Optical and mechanical characterization of 3D-printing polymer-based resin materials for fixed dental restorations: influence of building orientation

Abstract

Color and optical properties of materials hold special significance in emulating the natural appearance of teeth. A comprehensive understanding of the characteristics of color based on visual perception and the aesthetic appearance of dental resins, derived from their optical properties, can assist dental practitioners in the selection of suitable materials and shades, facilitating the attainment of a lifelike appearance in dental restorations. 3D printing resins are frequently used for the manufacture of temporary fixed partial restorations, which should fullfil adequately the esthetic demands of patients and clinicians. However, studies addressing questions concerning color characteristics and optical properties of 3D printed restorative dental materials are scarce in the current literature.

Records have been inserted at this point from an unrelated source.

Lemma onTransactionCompleted_spec isSubRequest s s' :
  onTransactionCompleted passive isSubRequest s = Ok s' ->
  0 < inFlight_ s /\
  (isSubRequest = false -> 0 < realRequestsInFlight_ s) /\
  inFlight_ s' = wrap64 (inFlight_ s - 1) /\
  realRequestsInFlight_ s' =
    (if isSubRequest then realRequestsInFlight_ s
     else wrap64 (realRequestsInFlight_ s - 1)) /\
  options_ s' = options_ s /\
  (0 < maxInFlight (options_ s) /\
   realRequestsInFlight_ s' < maxInFlight (options_ s) ->
   pauseState_ s' =
     Z.land (pauseState_ s) (not64 (reasonMask PAUSE_THROTTLED))) /\
  (~ (0 < maxInFlight (options_ s) /\
      realRequestsInFlight_ s' < maxInFlight (options_ s)) ->
   pauseState_ s' = pauseState_ s).
Proof.
  intros H. unfold onTransactionCompleted in H.
  apply andThen_Ok in H as (s1 & H1 & H).
  apply andThen_Ok in H as (s2 & H2 & H).
  apply andThen_Ok in H as (s3 & H3 & H).
  apply andThen_Ok in H as (s4 & H4 & H).
  apply checkClosed_closeFrame in H.
  destruct H as (Ho & _ & _ & Hp & Hi & Hr & _).
  rewrite Ho, Hp, Hi, Hr. clear Ho Hp Hi Hr s'.
  unfold assert in H1. destruct (0 <? inFlight_ s) eqn:Ei; [|discriminate].
  apply Z.ltb_lt in Ei. injection H1 as <-.
  unfold modify in H2. injection H2 as <-.
  assert (Hs3 : (isSubRequest = false -> 0 < realRequestsInFlight_ s) /\
                inFlight_ s3 = wrap64 (inFlight_ s - 1) /\
                realRequestsInFlight_ s3 =
                  (if isSubRequest then realRequestsInFlight_ s
                   else wrap64 (realRequestsInFlight_ s - 1)) /\
                options_ s3 = options_ s /\ pauseState_ s3 = pauseState_ s).
  { clear H4. destruct isSubRequest; simpl in H3.
    - unfold skip in H3. injection H3 as <-. simpl.
      split; [discriminate|]. repeat split.
    - exec_hyps. repeat split. intros _. apply Z.ltb_lt. assumption. }
  destruct Hs3 as (Hreal & Hi3 & Hr3 & Ho3 & Hp3).
  split; [exact Ei|]. split; [exact Hreal|].
  rewrite <- Ho3, <- Hr3, <- Hi3, <- Hp3.
  destruct ((0 <? maxInFlight (options_ s3))
            && (realRequestsInFlight_ s3 <? maxInFlight (options_ s3))) eqn:E.
  - apply andb_prop in E as [E1 E2].
    apply Z.ltb_lt in E1. apply Z.ltb_lt in E2.
    pose proof (resume_pauseState _ _ _ H4) as Hp4.
    assert (Hf : inFlight_ s4 = inFlight_ s3 /\
                 realRequestsInFlight_ s4 = realRequestsInFlight_ s3 /\
                 options_ s4 = options_ s3).
    { clear -H4. unfold resume, setReadCB in H4.
      exec_hyps; simpl; repeat split. }
    destruct Hf as (-> & -> & ->).
    split; [reflexivity|]. split; [reflexivity|]. split; [reflexivity|].
    split; [intros _; exact Hp4 | intros Hn; exfalso; apply Hn; lia].
  - injection H4 as <-. repeat split.
    intros [H1 H2]. apply Z.ltb_lt in H1. apply Z.ltb_lt in H2.
    rewrite H1, H2 in E. discriminate.
Qed.

Lemma resume_state r s s' :
  resume r s = Ok s' ->
  state_ s' = state_ s /\ (transport_ s' = None <-> transport_ s = None).
Proof.
  unfold resume, setReadCB. intros H. exec_hyps; simpl; split;
    try reflexivity; try tauto;
    split; intros; congruence.
Qed.

Lemma checkClosed_streaming env s :
  state_ s = STREAMING -> checkClosed env s = checkClosed passive s.
Proof.
  intros Hs. unfold checkClosed, andThen, bind, assert.
  destruct (inFlight_ s =? 0); [|reflexivity].
  destruct (bool_decide (pendingWrites_ s = [])); [|reflexivity].
  rewrite Hs. reflexivity.
Qed.

Lemma andThen_ext_on (P : McServerSession -> Prop) (f g g' : step) s :
  P s ->
  (forall s s', P s -> f s = Ok s' -> P s') ->
  (forall s, P s -> g s = g' s) ->
  (f >=> g) s = (f >=> g') s.
Proof.
  intros Hs Hf Hg. unfold andThen, bind.
  destruct (f s) as [s1|] eqn:E; [|reflexivity].
  apply Hg. eapply Hf; eassumption.
Qed.

(** While the session streams, completing a transaction calls no
    collaborator. *)
Lemma onTransactionCompleted_streaming env isSubRequest s :
  state_ s = STREAMING ->
  onTransactionCompleted env isSubRequest s =
  onTransactionCompleted passive isSubRequest s.
Proof.
  intros Hs. unfold onTransactionCompleted.
  revert s Hs.
  repeat (intros s Hs;
          apply (andThen_ext_on (fun s => state_ s = STREAMING));
          [exact Hs | clear s Hs; intros s s' Hs H | clear s Hs]).
  - unfold assert in H. destruct (0 <? inFlight_ s); congruence.
  - unfold modify in H. injection H as <-. exact Hs.
  - destruct isSubRequest; simpl in H; exec_hyps; assumption.
  - destruct ((0 <? maxInFlight (options_ s))
              && (realRequestsInFlight_ s <? maxInFlight (options_ s))).
    + apply resume_state in H as [-> _]. exact Hs.
    + injection H as <-. exact Hs.
  - intros s Hs. apply checkClosed_streaming. exact Hs.
Qed.

Lemma checkClosed_streaming_id s s' :
  state_ s = STREAMING -> checkClosed passive s = Ok s' -> s' = s.
Proof.
  intros Hs H. unfold checkClosed in H. exec_facts; congruence.
Qed.

Lemma onTransactionCompleted_streaming_state isSubRequest s s' :
  state_ s = STREAMING ->
  onTransactionCompleted passive isSubRequest s = Ok s' ->
  state_ s' = STREAMING /\ (transport_ s' = None <-> transport_ s = None).
Proof.
  intros Hs H. unfold onTransactionCompleted in H.
  apply andThen_Ok in H as (s1 & H1 & H).
  apply andThen_Ok in H as (s2 & H2 & H).
  apply andThen_Ok in H as (s3 & H3 & H).
  apply andThen_Ok in H as (s4 & H4 & H).
  assert (H13 : state_ s3 = STREAMING /\ transport_ s3 = transport_ s).
  { clear H4 H. destruct isSubRequest; simpl in H3; exec_hyps;
      split; congruence. }
  destruct H13 as [Hs3 Ht3].
  assert (H4' : state_ s4 = STREAMING /\
                (transport_ s4 = None <-> transport_ s3 = None)).
  { destruct ((0 <? maxInFlight (options_ s3))
              && (realRequestsInFlight_ s3 <? maxInFlight (options_ s3))).
    - apply resume_state in H4 as [-> Ht]. split; assumption.
    - injection H4 as <-. split; [assumption | tauto]. }
  destruct H4' as [Hs4 Ht4].
  apply checkClosed_streaming_id in H; [|exact Hs4]. subst s'.
  rewrite <- Ht3. split; assumption.
Qed.
Lemma submission_touches_one_email_witness :
  filter (fun u => email u <> "ana@example.org")
    (users (post_api_submit cat_submission (world_of [ana; ben] [])).2)
  = filter (fun u => email u <> "ana@example.org") [ana; ben]
  /\ map (fun u => (email u, rank u))
       (take 2 (users (post_api_submit cat_submission
                         (world_of [ana; ben] [])).2))
     = map (fun u => (email u, rank u)) [ana; ben].
Proof.
  destruct (submission_touches_one_email cat_submission
              (world_of [ana; ben] []) "ana@example.org" eq_refl)
    as (Hothers & Hranks & _).
  split; [exact Hothers | exact Hranks].
Defined.

Lemma failed_submission_stores_nothing_witness :
  users (post_api_submit cat_submission
           (world_of [ana] [false; false; true])).2 = [ana]
  /\ words (post_api_submit cat_submission
              (world_of [ana] [false; false; true])).2 = lesson
  /\ questions (post_api_submit cat_submission
                  (world_of [ana] [false; false; true])).2 = quiz.
Proof.
  apply (failed_submission_stores_nothing cat_submission
           (world_of [ana] [false; false; true])).
  intros b Hb. vm_compute in Hb. discriminate Hb.
Defined.

Lemma cat_submission_times : times_nonnegative cat_submission.
Proof.
  intros time_ k v Htime Hk. injection Htime as <-.
  apply lookup_singleton_Some in Hk as [_ <-]. vm_compute. discriminate.
Qed.

Lemma cat_submission_own : own_times cat_submission.
Proof.
  intros answers time_ Hanswers Htime k Hk Hnone.
  injection Hanswers as <-. injection Htime as <-.
  unfold keys in Hk. rewrite map_to_list_singleton in Hk.
  apply list_elem_of_singleton in Hk. subst k.
  by rewrite lookup_singleton_eq in Hnone.
Qed.

Lemma ana_well_timed : well_timed [ana].
Proof.
  apply Forall_cons. split; [| apply Forall_nil].
  exists "00:00:05". split; [reflexivity |].
  exists "00", "00", "05". repeat split; try reflexivity. cbn. lia.
Qed.

Lemma stored_times_stay_clock_texts_witness :
  well_timed (users (post_api_submit cat_submission (world_of [ana] [])).2).
Proof.
  exact (stored_times_stay_clock_texts cat_submission (world_of [ana] [])
           cat_submission_times cat_submission_own ana_well_timed).
Defined.

Lemma submission_call_sequence_witness :
  calls (post_api_submit dog_submission (world_of [ana] [])).2
  = [ SelectAll QuestionsTable; SelectUserSingle "ana@example.org";
      UpdateUsers (SetScore 1 "00:00:08") (EmailEq "ana@example.org") ].
Proof.
  etrans.
  - exact (submission_call_sequence dog_submission "a" "na@example.org"
             ({[ "dog" := "perro" ]}) ({[ "dog" := Qc_of_Z 3000 ]})
             (world_of [ana] []) eq_refl eq_refl eq_refl eq_refl).
  - vm_compute. reflexivity.
Defined.

Lemma failed_lookup_inserts_witness :
  calls (post_api_submit dog_submission (world_of [ana] [false; true])).2
  = [ SelectAll QuestionsTable; SelectUserSingle "ana@example.org";
      InsertUser {| email := "ana@example.org"; number_of_correct_ans := 0;
                    time := Some "00:00:03"; rank := 0 |} ].
Proof.
  etrans.
  - exact (failed_lookup_inserts dog_submission "a" "na@example.org"
             ({[ "dog" := "perro" ]}) ({[ "dog" := Qc_of_Z 3000 ]})
             (world_of [ana] [false; true]) [] eq_refl eq_refl eq_refl
             eq_refl).
  - vm_compute. reflexivity.
Defined.
(** ** The record of calls against the state of the checks *)

Lemma replay_snoc m w0 cs w n f e w' :
  replay m w0 cs = Some w →
  m !! n = Some (Some f) →
  f w = (e, w') →
  replay m w0 (cs ++ [(n, e)]) = Some w'.
Proof.
  intros Hcs Hn Hf. revert w0 Hcs.
  induction cs as [|[n0 e0] cs IH]; intros w0; simpl.
  - intros [= ->]. unfold Check in *. rewrite Hn, Hf. by rewrite decide_True.
  - destruct (m !! n0) as [[g|]|]; try done.
    destruct (g w0) as [e1 w1]. case_decide; [|done]. apply IH.
Qed.

Lemma replay_snoc_inv m w0 cs n e w' :
  replay m w0 (cs ++ [(n, e)]) = Some w' →
  ∃ f w, replay m w0 cs = Some w ∧ m !! n = Some (Some f) ∧ f w = (e, w').
Proof.
  revert w0. induction cs as [|[n0 e0] cs IH]; intros w0; simpl.
  - destruct (m !! n) as [[f|]|] eqn:Hn; try done.
    destruct (f w0) as [e1 w1] eqn:Hf. case_decide; [subst e1|done].
    intros [= <-]. by exists f, w0.
  - destruct (m !! n0) as [[g|]|]; try done.
    destruct (g w0) as [e1 w1]. case_decide; [|done]. apply IH.
Qed.

Lemma range_checks_replay ch r lg m entries st w0 :
  (∀ n check, (n, check) ∈ entries → m !! n = Some check) →
  replay m w0 (calls st) = Some (world st) →
  replay m w0 (calls (ended (range_checks ch r lg entries st)))
    = Some (world (ended (range_checks ch r lg entries st))).
Proof.
  revert st. induction entries as [|[name [f|]] entries IH]; intros st Hin Hst.
  - done.
  - assert (m !! name = Some (Some f)) as Hname by (apply Hin; by left).
    assert (∀ n check, (n, check) ∈ entries → m !! n = Some check) as Hin'
      by (intros ? ? ?; apply Hin; by right).
    simpl. destruct (f (world st)) as [[e|] w'] eqn:Hf.
    + destruct (failFast ch).
      * simpl. by eapply replay_snoc.
      * apply IH; [done|]. simpl. by eapply replay_snoc.
    + apply IH; [done|]. simpl. by eapply replay_snoc.
  - simpl. apply IH; [|done]. intros ? ? ?; apply Hin; by right.
Qed.

(** ** Properties of the request evaluation *)

(** Rewrites a GET request on an endpoint into the loop over its set. *)
Local Ltac evaluate_get Hget :=
  rewrite serve_handle, handle_get by exact Hget;
  cbv zeta; cbn [response failures final invoked written];
  rewrite ?range_sets_single.

(** C1.  A GET request, fail-fast disabled, the active check set holds a
    failing check: the response status is 503, every non-nil check of
    the set is called exactly once and nothing else is called.  The
    calls are calls of the registered checks: replayed in order from the
    initial state they give the results recorded and the final state,
    so a counter kept by a check has advanced by exactly one. *)
Theorem failing_check_without_failfast visit ch ep r w name f :
  range_order visit →
  Method r = MethodGet →
  failFast ch = false →
  active ch ep !! name = Some (Some f) →
  failing f →
  code (response (serve visit ch ep NewRecorder r w))
    = Some StatusServiceUnavailable ∧
  (∀ n g, active ch ep !! n = Some (Some g) →
     times_invoked n (invoked (serve visit ch ep NewRecorder r w)) = 1%nat) ∧
  (∀ n, active ch ep !! n = None ∨ active ch ep !! n = Some None →
     times_invoked n (invoked (serve visit ch ep NewRecorder r w)) = 0%nat) ∧
  (invoked (serve visit ch ep NewRecorder r w)).*1
    = checked (visit (active ch ep)) ∧
  replay (active ch ep) w (invoked (serve visit ch ep NewRecorder r w))
    = Some (final (serve visit ch ep NewRecorder r w)).
Proof.
  intros Hvisit Hget Hff Hname Hfail.
  evaluate_get Hget.
  pose proof (range_checks_replay ch r (request_logger ch r) (active ch ep)
                (visit (active ch ep)) (start w) w) as Hreplay.
  destruct (range_checks_every ch r (request_logger ch r)
              (visit (active ch ep)) (start w) Hff)
    as (st' & cs & Heq & Hcalls & Hnames & Hall & _ & Hbad).
  rewrite Heq in Hreplay |- *.
  simpl in Hcalls. subst cs.
  assert (∀ n, n ∈ (calls st').*1 ↔ ∃ g, active ch ep !! n = Some (Some g))
    as Hin.
  { intros n. rewrite Hnames, elem_of_checked.
    by setoid_rewrite (elem_of_visit visit Hvisit). }
  assert (NoDup (calls st').*1) as Hnd.
  { rewrite Hnames. by apply NoDup_checked_visit. }
  cbn [ended code WriteHeader NewRecorder].
  split_and!.
  - f_equal. apply Hbad. right.
    destruct (Hall name f) as [w' Hw']; [by apply elem_of_visit|].
    apply Exists_exists. eexists. split; [apply Hw'|]. apply Hfail.
  - intros n g Hn. apply times_invoked_once; [done|]. apply Hin. eauto.
  - intros n Hn. apply times_invoked_absent. rewrite Hin.
    intros [g Hg]. unfold Check in *. destruct Hn; congruence.
  - done.
  - apply Hreplay; [|done].
    intros n check. by apply (elem_of_visit visit Hvisit).
Qed.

Diverse factors, including printing parameters, layer thickness, and the specific printer employed, exert influence over the final material characteristics. The printing angle, printing orientation, or build direction, which refers to the orientation of layer construction, stands as a crucial parameter during the initial stages of additive manufacturing (AM) processes, capable of aiding in modulating the anisotropy and physical vulnerabilities inherent in printed materials produced through layering fabrication techniques. It has been demonstrated that the printing orientation has an influence on both the mechanical properties and the printing accuracy of 3D-printed restorative resins. In this sense, mechanical behavior characterization of polymeric dental materials involves the assessment of both flexural strength (σf) and elastic or Young's modulus (E). Furthermore, the colorimetric behavior and optical properties of these resins could also be affected by the printing orientation of the resin structures. To date, there is a lack of information regarding how printing orientation and structural thickness affects the color, translucency and other optical properties (including scattering, absorption, light reflectance and transmittance) of 3D printed resins, justifying the need for further studies. This information is crucial for an effective management of these materials, and to meet the growing esthetic expectations of patients. In this context, the present Doctoral Thesis involves several studies designed and carried out to address and resolve the mentioned issues.